It’s midwinter in the mountains of the Qinghai Tibetan Plateau, four kilometres up, and airless. This is the home of the rare snow leopard, the spirit of the Himalayas. Isolated yak herders have battled snow leopards, bears and wolves for generations; these are old animosities. In 2006, the area became a reserve, and a gun ban was strictly enforced. The herders have no way to protect their yak, and start losing 10% of their calves each year. What to do?

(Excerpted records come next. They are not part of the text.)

Definition _select_java_for_version (mc_version : string) (server_dir : Path)
    (java_future : result (list JavaInstallation)) (w : world)
    : result (option string) * world :=
  let java_config_file := joinpath server_dir "java-path.json" in
  match saved_java (fs w) java_config_file with
  | Raise e => (Raise e, w)
  | Ok (Some java_exec) => (Ok (Some java_exec), w)
  | Ok None =>
      match java_future with
      | Raise e => (Raise e, w)
      | Ok [] => (Raise (OSError "未找到任何Java安装。请安装Java后重试。"), w)
      | Ok java_installations =>
          let display_items := map installation_str java_installations in
          let (choice, c1) :=
            show_menu strip parse_int
              ("为 MC " +:+ mc_version +:+ " 选择 Java 版本")
              "请选择要使用的 Java 版本：" display_items (terminal w) in
          match choice with
          | Raise e => (Raise e, {| fs := fs w; terminal := c1 |})
          | Ok choice =>
              if choice =? -1 then (Ok None, {| fs := fs w; terminal := c1 |})
              else
                match java_installations !! Z.to_nat (choice - 1) with
                | None => (Raise IndexError, {| fs := fs w; terminal := c1 |})
                | Some selected_java =>
                    let java_path :=
                      str_of_path
                        (joinpath (joinpath (java_home selected_java) "bin") "java") in
                    let (save_default, c2) :=
                      prompt_yes_no strip (save_question selected_java) c1 in
                    match save_default with
                    | Raise e => (Raise e, {| fs := fs w; terminal := c2 |})
                    | Ok (Some true) =>
                        let (made, fs1) := mkdir_parents server_dir (fs w) in
                        match made with
                        | Raise e => (Raise e, {| fs := fs1; terminal := c2 |})
                        | Ok _ =>
                            let config :=
                              JObj [("javaPath",
                                     JStr (str_of_path (java_home selected_java)))] in
                            let (written, fs2) :=
                              write_text java_config_file (json_dumps config) fs1 in
                            match written with
                            | Raise e => (Raise e, {| fs := fs2; terminal := c2 |})
                            | Ok _ =>
                                (Ok (Some java_path), {| fs := fs2; terminal := c2 |})
                            end
                        end
                    | Ok _ => (Ok (Some java_path), {| fs := fs w; terminal := c2 |})
                    end
                end
          end
      end
  end.

(** The operator confirmed: the last thing on the transcript is the save
    question, answered with [y]. *)
Definition confirmed_saving (c : console) : Prop :=
  exists selected_java line,
    last (transcript c)
      = Some (colorize (save_question selected_java) GREEN +:+ " (y/n/q): ", Typed line)
    /\ lower (strip line) = "y".

End SelectJava.

(** *** The supervisor: the main thread of [_start_server]

    The launch command is worked out from the server directory and handed
    to [Popen]; what follows here starts from the spawned process.  The
    trace lists, in order, what the main thread did and what it got back.

    CTRL+C raises [KeyboardInterrupt] in the main thread wherever it is.
    The model lets it arrive at the calls the main thread makes on the
    terminal and on the process: [input], [poll], the writes to the
    process's input, and [wait]. *)

(** How [server_process.poll()] ends: with the return code, [None] while the
    process runs, or with [KeyboardInterrupt]. *)
Inductive poll_outcome :=
| Status (returncode : option Z)
| PollInterrupted.

(** How [server_process.wait(timeout=60)] ends: the process has exited, the
    timeout expired ([TimeoutExpired], a [SubprocessError]), or CTRL+C came
    first ([KeyboardInterrupt]). *)
Inductive wait_outcome :=
| Exited (returncode : Z)
| TimedOut
| WaitInterrupted.

(** How a write to the process's input, flushed, ends: the line is in the
    pipe, the write raised an [OSError] such as [BrokenPipeError], or CTRL+C
    came first. *)
Inductive write_outcome :=
| Written
| WriteFailed (message : string)
| WriteInterrupted.

Inductive event :=
| Polled (returncode : option Z)
| InterruptedPoll
| Read (a : Utils.answer)
| Wrote (line : string) (o : write_outcome)
| Waited (timeout : Z) (o : wait_outcome)
| Killed.

(** The operator's shutdown signals: end of input, or CTRL+C. *)
Definition signal (a : Utils.answer) : Prop :=
  a = Utils.AtEnd \/ a = Utils.Interrupted.

(** How the [while] loop over the operator's input ends: the process has
    exited; the handler of the loop has sent the stop command and left the
    loop; forwarding a line raised an [OSError]; or a [KeyboardInterrupt]
    was raised outside the [try] of the loop body or inside its handler. *)
Inductive loop_exit :=
| ProcessEnded
| StopSent
| ForwardFailed (message : string)
| LoopInterrupted.

Section StartServer.
Import Py Utils.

Three young herders try and supplement their income by scraping together some money from odd jobs, and borrow some cameras. They know the animals better than anyone, they grew up with them. Snow leopards are woven into their childhood dreams. Their names are Zi Ding, Qu Peng and Da Jie. They are joined by professional wildlife cameraman Xi Zhinong; together, they will work for over five years to capture amazing behaviour.
A pack of five Tibetan wolves moves around the area. For the first time they attack the yak herd in daylight, and the herders manage to film the spectacular hunt as the yak mothers bravely defend the calves by charging at the wolves.
One of the herders carefully follows the female snow leopard to her den. Inside, two new-born cubs, born blind, with startlingly blue eyes await. Snow Leopard cubs filmed in the den are a first! The cubs’ early days are filled with calm: they suckle and sleep, and seem tiny in comparison to their mother.
Over the summer, they grow. When they are old enough to be left alone for much of the day, they have surprising babysitters: Bharal sheep, a favourite snow leopard prey! The den is near a salt lick, and the sheep keep guard for predators, inadvertently protecting the cubs.
Dangers pass near the den. A bear is grazing in the meadow below, and a big male snow leopard, maybe the father, passes right by the entrance. He’s attracted by a magpie who has found the den. Magpies are scavengers, so no threat to the cubs, but the male could be dangerous, if he doesn’t recognise the cubs as his. The magpie signals that there’s no food in the den, and the cubs, cowering at the back, are left unharmed.
One day the team arrive to find the den deserted. Were the cubs killed at night? Has the mother led them away? The chances are that the herders will never know. The majority of cubs die in their first year – but a surprise awaits.
Spectacular wildlife and a stunning backdrop are the setting for a moving true story about the power of nature, of motherhood, and the fragility of life.